-------- RECORDS FOR THIS EXERCISE
Lemma admin_accepts : Accepts admin_messages.
Proof.
  split; [intros bytes r Hr|intros q bytes s Hs]; cbn in *.
  - unfold decode_admin_surface_request in Hr. open_message Hr. apply bind_ok in Hr as (r' & _ & Hr).
    apply bind_ok in Hr as (op & Eop & Hr). opened. rewrite (admin_op_exact _ _ Eop). case_bool_decide; [|done].
    cbn in Hr. congruence.
  - unfold decode_admin_surface_response in Hs. open_message Hs. apply bind_ok in Hs as (op & Eop & Hs). opened.
    rewrite (admin_op_exact _ _ Eop). by case_bool_decide; subst.
Qed.
Lemma kinds_accept m : m ∈ all_kinds -> Accepts m.
Proof.
  unfold all_kinds. rewrite !elem_of_cons, elem_of_nil. intros [->|[->|[->|[->|[->|[] ] ] ] ] ];
    [apply protocol_accepts|apply storage_accepts|apply auth_accepts|apply gameplay_accepts|apply admin_accepts].
Qed.
End Kinds.
Lemma opens_same bytes k1 f1 o1 k2 f2 o2 : opens bytes k1 f1 o1 -> opens bytes k2 f2 o2 -> k1 = k2 /\ f1 = f2 /\ o1 = o2.
Proof. intros (h & p & E & <- & <- & <-) (h' & p' & E' & <- & <- & <-). by rewrite E in E'; injection E' as <- <-. Qed.

(** ** Properties *)

(** C10: a message of the plugin boundary cannot be taken for another.  Bytes that the request
    decoders of two kinds accept are of one kind and hold requests with one operation code;
    bytes that a request decoder accepts are refused by every response decoder; and a response is
    accepted only as an answer to requests of one kind and one operation code. *)
Theorem messages_not_confused `{Json AdminSurfaceRequest, Json AdminSurfaceResponse} (m1 m2 : Messages) bytes :
  m1 ∈ all_kinds -> m2 ∈ all_kinds ->
  (forall r1 r2, decode_request m1 bytes = Ok r1 -> decode_request m2 bytes = Ok r2 ->
    m_kind m1 = m_kind m2 /\ op_byte m1 r1 = op_byte m2 r2) /\
  (forall r1 q2 s2, decode_request m1 bytes = Ok r1 -> decode_response m2 q2 bytes <> Ok s2) /\
  (forall q1 q2 s1 s2, decode_response m1 q1 bytes = Ok s1 -> decode_response m2 q2 bytes = Ok s2 ->
    m_kind m1 = m_kind m2 /\ op_byte m1 q1 = op_byte m2 q2).
Proof.
  intros A1%kinds_accept A2%kinds_accept. split_and!.
  - intros r1 r2 H1%(accepts_request (m := m1)) H2%(accepts_request (m := m2)).
    by destruct (opens_same _ _ _ _ _ _ _ H1 H2) as (? & _ & ?).
  - intros r1 q2 s2 H1%(accepts_request (m := m1)) H2%(accepts_response (m := m2)).
    by destruct (opens_same _ _ _ _ _ _ _ H1 H2) as (_ & ? & _).
  - intros q1 q2 s1 s2 H1%(accepts_response (m := m1)) H2%(accepts_response (m := m2)).
    by destruct (opens_same _ _ _ _ _ _ _ H1 H2) as (? & _ & ?).
Qed.
Lemma messages_not_confused_witness :
  let json := Build_Json AdminSurfaceRequest (fun _ => None) (fun _ => None) in
  let json' := Build_Json AdminSurfaceResponse (fun _ => None) (fun _ => None) in
  exists bytes, encode_request storage_messages (Storage.LoadSnapshot "world") = Ok bytes /\
    decode_request storage_messages bytes = Ok (Storage.LoadSnapshot "world") /\
    (forall r, decode_request gameplay_messages bytes <> Ok r) /\
    (forall q s, decode_response storage_messages q bytes <> Ok s).
Proof.
  intros json json'. eexists. split; [vm_compute; reflexivity|].
  match goal with |- decode_request _ ?b = _ /\ _ => set (bytes := b) end.
  assert (decode_request storage_messages bytes = Ok (Storage.LoadSnapshot "world")) as E by (vm_compute; reflexivity).
  split; [exact E|].
  pose proof (messages_not_confused storage_messages gameplay_messages bytes
    ltac:(unfold all_kinds; set_solver) ltac:(unfold all_kinds; set_solver)) as (Hr & _ & _).
  pose proof (messages_not_confused storage_messages storage_messages bytes
    ltac:(unfold all_kinds; set_solver) ltac:(unfold all_kinds; set_solver)) as (_ & Hs & _).
  split; [|intros q s; exact (Hs _ q s E)]. intros r Er. destruct (Hr _ _ E Er) as [Hk _]. discriminate.
Defined.

(** What every message of a kind promises: a request that fits is read back as itself, and so is
    a response that fits and answers it, unless a length is beyond [u32]; another response is
    refused. *)
Definition message_laws (m : Messages) (f : Fits m) : Prop :=
  (forall r, request_fits f r = true -> carries (encode_request m r) (decode_request m) r) /\
  (forall r s, answers f r s = true -> response_fits f s = true ->
    carries (encode_response m r s) (decode_response m r) s) /\
  (forall r s, answers f r s = false -> exists message, encode_response m r s = Err (InvalidValue message)).

(** An effect on a local slot of a window, whatever its index. *)
Definition local_slot_batch (now player index : Z) (stack : option ItemStack) : GameplayEffectBatch :=
  mkBatch now (mkSemanticReads None ∅ ∅ ∅ ∅) [EffectInventorySlot player (WindowLocal index) stack].
Lemma local_slot_response_panics session tick now player index stack : u8_max < index ->
  encode_gameplay_response (HandleTick session tick) (EffectBatch (local_slot_batch now player index stack)) = Panic.
Proof.
  intros H. unfold encode_gameplay_response. cbn [gameplay_request_op encode_gameplay_response_payload].
  unfold encode_gameplay_effect_batch, local_slot_batch. cbn [b_now_ms b_reads b_effects write_vec map all_out].
  unfold encode_gameplay_effect at 1. rewrite (local_slot_panics _ H). reflexivity.
Qed.

(** C7: the requests and responses of the protocol, storage, auth and gameplay plugins, with world
    snapshots, inventories, item data, commands, events and effects in their payloads, survive
    the plugin boundary: what is encoded decodes to the same value on the other side, and the
    only failure is a length that [u32] does not hold.  This holds of the messages that the wire
    has a form for ([Fits]): their values are of their Rust types; every chunk, section and player
    of a map lies under the key that it names itself, which is all that is sent; an announced
    build tag is not empty; a local slot of a window is below 256; and the stacks of the threads
    hold the nesting of the item data (see C11).  A response of another operation is refused
    before it is sent.  A local slot from 256 on is not refused: encoding an effect on it
    panics. *)
Theorem plugin_messages_roundtrip :
  (forall kind : { m : Messages & Fits m }, kind ∈ binary_kinds -> message_laws (projT1 kind) (projT2 kind)) /\
  (forall session tick now player index stack, u8_max < index ->
    encode_gameplay_response (HandleTick session tick)
      (EffectBatch (local_slot_batch now player index stack)) = Panic).
Proof.
  split; [|exact local_slot_response_panics]. intros kind.
  unfold binary_kinds. rewrite !elem_of_cons, elem_of_nil. intros [->|[->|[->|[->|[] ] ] ] ]; cbn [projT1 projT2]; split_and!;
    cbn [protocol_fits storage_fits auth_fits gameplay_fits request_fits response_fits answers].
  - apply protocol_request_carries.
  - apply protocol_response_carries.
  - intros r s Hr. eexists. exact (protocol_mismatch_refused r s Hr).
  - apply Storage.storage_request_carries.
  - apply Storage.storage_response_carries.
  - intros r s Hr. eexists. exact (Storage.storage_mismatch_refused r s Hr).
  - apply Auth.auth_request_carries.
  - apply Auth.auth_response_carries.
  - intros r s Hr. eexists. exact (Auth.auth_mismatch_refused r s Hr).
  - apply gameplay_request_carries.
  - apply gameplay_response_carries.
  - intros r s Hr. eexists. exact (gameplay_mismatch_refused r s Hr).
Qed.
----------------
__EXERCISE AIM__
Search the entries for the word "eexists", then gather every line that has it.

__WRITTEN ANSWER__
  intros json json'. eexists. split; [vm_compute; reflexivity|].
  - intros r s Hr. eexists. exact (protocol_mismatch_refused r s Hr).
  - intros r s Hr. eexists. exact (Storage.storage_mismatch_refused r s Hr).
  - intros r s Hr. eexists. exact (Auth.auth_mismatch_refused r s Hr).
  - intros r s Hr. eexists. exact (gameplay_mismatch_refused r s Hr).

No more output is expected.